MATERIALS PROVIDED
::::::::
(** [n] calls on a queue that has been rotated [j] times. *)
Lemma next_models_from n : forall j st provider provider_state alias_name models,
  models <> [] ->
  st !! provider = Some provider_state ->
  provider_state !! alias_name = Some (rotated j models) ->
  next_models n st provider alias_name
  = (map (fun i => nth ((j + i) mod length models) models alias_name) (seq 0 n),
     <[provider := <[alias_name := rotated (j + n) models]> provider_state]> st).
Proof.
  induction n as [|n IH]; intros j st provider ps alias_name models Hne Hp Ha; simpl.
  - rewrite Nat.add_0_r. f_equal. symmetry.
    rewrite (insert_id ps alias_name _ Ha). now apply insert_id.
  - destruct (rotated_step models j Hne) as (model & rest & Hq & Hn & Hnext).
    rewrite Hq in Ha. rewrite (get_next_model_head _ _ _ _ _ _ Hp Ha).
    rewrite (IH (S j) _ provider (<[alias_name := rest ++ [model]]> ps) alias_name models Hne).
    + rewrite insert_insert_eq, insert_insert_eq. f_equal.
      * rewrite Nat.add_0_r. f_equal; [symmetry; now apply nth_error_nth|].
        rewrite <- seq_shift, map_map. apply map_ext. intros i.
        now rewrite Nat.add_succ_r.
      * now rewrite Nat.add_succ_r.
    + apply lookup_insert_eq.
    + rewrite lookup_insert_eq. now rewrite Hnext.
Qed.

(** [get_next_model] is a round robin over the models of an alias: from the
    state [_initialize_state] builds (at start, or when [update_aliases]
    replaces the configuration), call number [i] returns the model at
    position [i mod n] of the [n] configured ones, and after [n] calls the
    state is what it was. *)
Theorem get_next_model_round_robin cfg st0 provider aliases alias_name models n :
  cfg !! provider = Some aliases ->
  aliases !! alias_name = Some models ->
  models <> [] ->
  fst (next_models n (_initialize_state cfg st0) provider alias_name)
  = map (fun i => nth (i mod length models) models alias_name) (seq 0 n)
  /\ snd (next_models (length models) (_initialize_state cfg st0) provider alias_name)
     = _initialize_state cfg st0.
Proof.
  intros Hc Ha Hne.
  assert (Hp : _initialize_state cfg st0 !! provider = Some aliases)
    by now rewrite _initialize_state_lookup, Hc.
  assert (Hq : aliases !! alias_name = Some (rotated 0 models)).
  { rewrite Ha. f_equal. unfold rotated. rewrite Nat.Div0.mod_0_l. simpl.
    now rewrite app_nil_r. }
  split.
  - now rewrite (next_models_from n 0 _ _ _ _ _ Hne Hp Hq).
  - rewrite (next_models_from _ 0 _ _ _ _ _ Hne Hp Hq). simpl.
    rewrite rotated_full, (insert_id aliases alias_name _ Ha). now apply insert_id.
Qed.

Lemma get_next_model_round_robin_witness :
  fst (next_models 5 (_initialize_state sample_aliases ∅) "groq" "llama")
  = map (fun i => nth (i mod length ["llama-a"; "llama-b"; "llama-c"])
                    ["llama-a"; "llama-b"; "llama-c"] "llama") (seq 0 5)
  /\ snd (next_models (length ["llama-a"; "llama-b"; "llama-c"])
            (_initialize_state sample_aliases ∅) "groq" "llama")
     = _initialize_state sample_aliases ∅.
Proof.
  apply (get_next_model_round_robin sample_aliases ∅ "groq"
           {[ "llama" := ["llama-a"; "llama-b"; "llama-c"] ]}).
  - reflexivity.
  - reflexivity.
  - discriminate.
Defined.

Example round_robin_sample :
  fst (next_models 5 (_initialize_state sample_aliases ∅) "groq" "llama")
  = ["llama-a"; "llama-b"; "llama-c"; "llama-a"; "llama-b"]
  /\ fst (get_next_model (_initialize_state sample_aliases ∅) "groq" "mixtral")
     = "mixtral"
  /\ fst (get_next_model (_initialize_state sample_aliases ∅) "cohere" "command")
     = "command".
Proof. vm_compute. repeat split. Qed.

End ModelRotationFacts.

(** ** More on the rotation index *)

Module RotationRangeFacts.
Import Rotation.

Lemma get_rotation_index_range ro a M i ro' :
  0 < M ->
  0 <= get_or_0 (agent_rotation_state ro) a < M ->
  get_rotation_index ro a M = (i, ro') ->
  0 <= i < M /\ 0 <= get_or_0 (agent_rotation_state ro') a < M.
Proof.
  intros HM Hst. unfold get_rotation_index.
  destruct (Z.leb_spec M 1) as [Hle|Hgt].
  - intros H. injection H as <- <-. split; [lia | exact Hst].
  - assert (Hmem : forall rc,
              (let (i0, st) := memory_index (agent_rotation_state ro) a M in
               (i0, {| agent_rotation_state := st; redis_client := rc |})) = (i, ro') ->
              0 <= i < M /\ 0 <= get_or_0 (agent_rotation_state ro') a < M).
    { intros rc H. unfold memory_index in H. injection H as <- <-. simpl.
      split; [exact Hst|]. rewrite RotationFacts.get_or_0_insert.
      apply Z.mod_pos_bound. lia. }
    destruct (redis_client ro) as [r|]; [|apply Hmem].
    destruct (incr r (rotation_key a)) as [[val|] r']; [|apply Hmem].
    intros H. injection H as <- <-. simpl. split; [|exact Hst].
    apply Z.mod_pos_bound. lia.
Qed.

(** Every index [get_rotation_index] returns is a slot of the pool, from 0 to
    [pool_size - 1], as long as the in-process counter of the alias holds
    one: this stays so from call to call, whether the calls are served by
    the durable counter, by the in-process counter, or now by one and now by
    the other. *)
Theorem rotation_index_in_range n : forall ro alias_name pool_size,
  0 < pool_size ->
  0 <= get_or_0 (agent_rotation_state ro) alias_name < pool_size ->
  Forall (fun i => 0 <= i < pool_size) (rotation_run n ro alias_name pool_size).
Proof.
  induction n as [|n IH]; intros ro a M HM Hst; simpl; [constructor|].
  destruct (get_rotation_index ro a M) as [i ro'] eqn:Hg.
  destruct (get_rotation_index_range ro a M i ro' HM Hst Hg) as [Hi Hst'].
  constructor; [exact Hi|]. now apply IH.
Qed.

Lemma rotation_index_in_range_witness :
  Forall (fun i => 0 <= i < 3) (rotation_run 7 durable_backend "fast_chat" 3).
Proof.
  apply (rotation_index_in_range 7 durable_backend "fast_chat" 3).
  - lia.
  - vm_compute. split; [discriminate | reflexivity].
Defined.

End RotationRangeFacts.

(** ** The engine as a caller of the pool *)

Module DisciplineFacts.
Import Errors KeyManager Engine Discipline.

Lemma reaches_refl m h : reaches m h m h.
Proof. now exists []. Qed.

Lemma run_tracked_app ops1 : forall ops2 t t1 t2,
  run_tracked ops1 t = Some t1 -> run_tracked ops2 t1 = Some t2 ->
  run_tracked (ops1 ++ ops2) t = Some t2.
Proof.
  induction ops1 as [|o ops1 IH]; intros ops2 t t1 t2 H1 H2; simpl in *.
  - now injection H1 as ->.
  - destruct (tracked_step t o) as [t'|]; [|discriminate]. now apply (IH ops2 t' t1).
Qed.

Lemma reaches_trans m1 h1 m2 h2 m3 h3 :
  reaches m1 h1 m2 h2 -> reaches m2 h2 m3 h3 -> reaches m1 h1 m3 h3.
Proof.
  intros [ops1 H1] [ops2 H2]. exists (ops1 ++ ops2). now apply (run_tracked_app _ _ _ _ _ H1).
Qed.

Lemma reaches_acquire m p r m' h :
  get_key m p = (r, m') ->
  reaches m h m'
    match r with
    | GotKey k => if is_local p then h else (p, k) :: h
    | _ => h
    end.
Proof.
  intros Hg. exists [Acquire p]. simpl. now rewrite Hg.
Qed.

Lemma same_entry_refl p k : same_entry p k (p, k) = true.
Proof. unfold same_entry; simpl. now rewrite !String.eqb_refl. Qed.

(** Handing back the key just taken, by any of the three operations. *)
Lemma reaches_hand_back m p k h o :
  (o = Release p k \/ (exists r d now, o = Quarantine p k r d now)
   \/ exists r, o = Retire p k r) ->
  reaches m (if is_local p then h else (p, k) :: h) (apply_op m o) h.
Proof.
  intros Ho. exists [o].
  assert (Hb : hand_back {| mgr := m; held := if is_local p then h else (p, k) :: h |}
                 p k (apply_op m o)
               = Some {| mgr := apply_op m o; held := h |}).
  { unfold hand_back. destruct (is_local p) eqn:Hloc; [reflexivity|].
    unfold holds. cbn [held existsb]. rewrite same_entry_refl. cbn [orb drop_entry].
    now rewrite same_entry_refl. }
  destruct Ho as [->|[(r & d & now & ->)|(r & ->)]]; cbn [run_tracked tracked_step];
    cbn [mgr]; now rewrite Hb.
Qed.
::::::::
YOUR GOAL
Only the lines above that include the word "calls" belong in the answer; copy each one.

WRITTEN RESPONSE
(** [n] calls on a queue that has been rotated [j] times. *)
    position [i mod n] of the [n] configured ones, and after [n] calls the
    one: this stays so from call to call, whether the calls are served by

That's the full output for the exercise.